Directions for this task
In the entries below, find each line with the word "Hsent" and return it.

[Records from a dataset]

Lemma resend_once body s txHash n i :
  delegateSchema body = Some (permit, signature) → isWellFormedAuthEntry signature (pm_delegator permit) = true →
  may_resend s → submit_single env permit signature (rl_net s) = (Ok txHash, n) → rl_requests s !! i = None →
  ∃ s', rtc (step key env) s s' ∧ may_resend s' ∧ rl_log s' = rl_log s ∧ rl_net s' = n ∧
    rl_sent s' = rl_sent s ++ [([permit], txHash)] ∧
    rq_phase <$> rl_requests s' !! i = Some (Done (Relayed txHash (next_nonce permit))).
Proof.
  intros Hbody Hsig [Hlocks Hrow Hbelow] Hsend Hi.
  set (d := pm_delegator permit). set (r p := mkRequest false [permit] [signature] (rl_clock s) p).
  set (at_phase p net sent locks :=
    mkRelayer (rl_log s) locks (<[i := r p]> (rl_requests s)) (rl_clock s) sent net : RelayerState Net).
  assert (∀ p net sent locks s', advance_request key env i (r p) (at_phase p net sent locks) = Some s' →
    rtc (step key env) (at_phase p net sent locks) s') as Hstep.
  { intros p net sent locks s' Ha. apply rtc_once, (advance_step _ _ i). unfold advance. cbn.
    by rewrite lookup_insert_eq. }
  assert (∀ q p net sent locks, at_phase p net sent locks = set_phase i (r q) p (at_phase q net sent locks)) as Hset.
  { intros. unfold set_phase, set_request, at_phase. cbn. by rewrite insert_insert_eq. }
  exists (at_phase (Done (Relayed txHash (next_nonce permit))) n (rl_sent s ++ [([permit], txHash)]) ∅).
  split; [|split_and!; cbn; try done; by rewrite lookup_insert_eq].
  transitivity (at_phase (Locking [d]) (rl_net s) (rl_sent s) ∅).
  { apply rtc_once. replace (at_phase _ _ _ _) with (set_request i (r (Locking [d])) s);
      [|unfold at_phase; rewrite <- Hlocks; by destruct s].
    eapply (delegate_step _ _ i body); [done|]. unfold delegate_request. by rewrite Hbody, Hsig. }
  transitivity (at_phase (Locking []) (rl_net s) (rl_sent s) {[key d := i]}).
  { apply Hstep. cbn. unfold lockDelegator. cbn. rewrite lookup_empty. cbn. f_equal. unfold set_phase, set_request, at_phase. cbn.
    by rewrite insert_insert_eq. }
  transitivity (at_phase (Counting [permit] ∅) (rl_net s) (rl_sent s) {[key d := i]}).
  { apply Hstep. by rewrite (Hset (Locking []) (Counting _ _)). }
  transitivity (at_phase (Counting [] (<[d := count d (rl_clock s) (rl_log s) + 1]> ∅)) (rl_net s) (rl_sent s) {[key d := i]}).
  { apply Hstep. cbn. unfold count_permit. rewrite lookup_empty. cbn. fold d. unfold d. rewrite Hbelow.
    by rewrite (Hset (Counting [permit] ∅) (Counting [] _)). }
  transitivity (at_phase Submitting (rl_net s) (rl_sent s) {[key d := i]}).
  { apply Hstep. cbn. by erewrite (Hset (Counting [] _) Submitting). }
  transitivity (at_phase (Logging txHash [permit] []) n (rl_sent s ++ [([permit], txHash)]) {[key d := i]}).
  { apply Hstep. cbn. unfold submit_permits, submit. cbn. rewrite Hsend. unfold set_phase, set_request, at_phase. cbn.
    by rewrite insert_insert_eq. }
  transitivity (at_phase (Logging txHash [] []) n (rl_sent s ++ [([permit], txHash)]) {[key d := i]}).
  { apply Hstep. cbn. rewrite (Hset (Logging txHash [permit] []) (Logging txHash [] [])). unfold logRelayedPermit. by rewrite Hrow. }
  apply Hstep. cbn. unfold commit, rollback, release, set_phase, set_request, at_phase. cbn.
  rewrite app_nil_r, insert_insert_eq. do 2 f_equal.
  apply map_eq. intros k. rewrite lookup_empty. apply eq_None_not_Some. intros [j [Hk Hj]%map_lookup_filter_Some].
  apply lookup_singleton_Some in Hk as [_ <-]. done.
Qed.

(** Sending a permit again does not count.  While the network takes a permit
    that has been relayed, each further request with it is submitted and paid for
    again and answered with success, but the log, whose rows the limit counts,
    stays as it is: the limit never applies. *)
Theorem resent_permit_is_not_counted (taken : Net → Prop) body s m :
  (∀ n, taken n → ∃ txHash n', submit_single env permit signature n = (Ok txHash, n') ∧ taken n') → taken (rl_net s) →
  delegateSchema body = Some (permit, signature) → isWellFormedAuthEntry signature (pm_delegator permit) = true →
  may_resend s →
  ∃ s' hashes, rtc (step key env) s s' ∧ length hashes = m ∧ rl_log s' = rl_log s ∧ may_resend s' ∧
    rl_sent s' = rl_sent s ++ ((λ h, ([permit], h)) <$> hashes).
Proof.
  intros Htaken Hnet Hbody Hsig. revert s Hnet. induction m as [|m IH]; intros s Hnet Hs.
  { exists s, []. cbn. by rewrite app_nil_r. }
  destruct (Htaken _ Hnet) as (h & n' & Hsend & Hn').
  destruct (resend_once body s h n' (fresh (dom (rl_requests s))) Hbody Hsig Hs Hsend) as (s1 & Hstep & Hs1 & Hlog & Hnet1 & Hsent & _).
  { apply not_elem_of_dom, is_fresh. }
  rewrite <- Hnet1 in Hn'. destruct (IH s1 Hn' Hs1) as (s' & hs & Hrtc & Hm & Hlog' & Hs' & Hsent').
  exists s', (h :: hs). split_and!; [by transitivity s1|cbn; by rewrite Hm|by rewrite Hlog'|done|].
  rewrite Hsent', Hsent. cbn. by rewrite <- app_assoc.
Qed.
End again.

(** ** The theorems at the example *)
Import RelayerExample.
#[local] Existing Instance RelayerExample.net.

Lemma daily_limit_holds_witness : window_rows alice (-1) (rl_log alice_done) ≤ 1.
Proof.
  exact (proj1 (daily_limit_holds text_number env 1 eq_refl 0 alice_done alice_done_reachable) alice (-1)).
Defined.
(** The same relayer with a limit of five. *)
Definition env5 : RelayerEnv := mkRelayerEnv (Some "relayer") None None (Some "votes") (Int 5).
Definition alice_permit : PermitInput := mkPermit alice bob 0 1000 "AAAA" bob.
Lemma resent_permit_is_not_counted_witness :
  ∃ s' hashes, rtc (step text_number env5) alice_done s' ∧ length hashes = 10%nat ∧ rl_log s' = rl_log alice_done ∧
    may_resend env5 alice_permit s' ∧ rl_sent s' = rl_sent alice_done ++ ((λ h, ([alice_permit], h)) <$> hashes).
Proof.
  apply (resent_permit_is_not_counted text_number env5 alice_permit alice (λ _, True) (single_body alice bob 0)).
  - intros n _. exists ("tx" +:+ decimal (n + 1)), (n + 1). by split.
  - done.
  - by vm_compute.
  - by vm_compute.
  - constructor; by vm_compute.
Defined.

Solution
  destruct (resend_once body s h n' (fresh (dom (rl_requests s))) Hbody Hsig Hs Hsend) as (s1 & Hstep & Hs1 & Hlog & Hnet1 & Hsent & _).
  rewrite <- Hnet1 in Hn'. destruct (IH s1 Hn' Hs1) as (s' & hs & Hrtc & Hm & Hlog' & Hs' & Hsent').
  rewrite Hsent', Hsent. cbn. by rewrite <- app_assoc.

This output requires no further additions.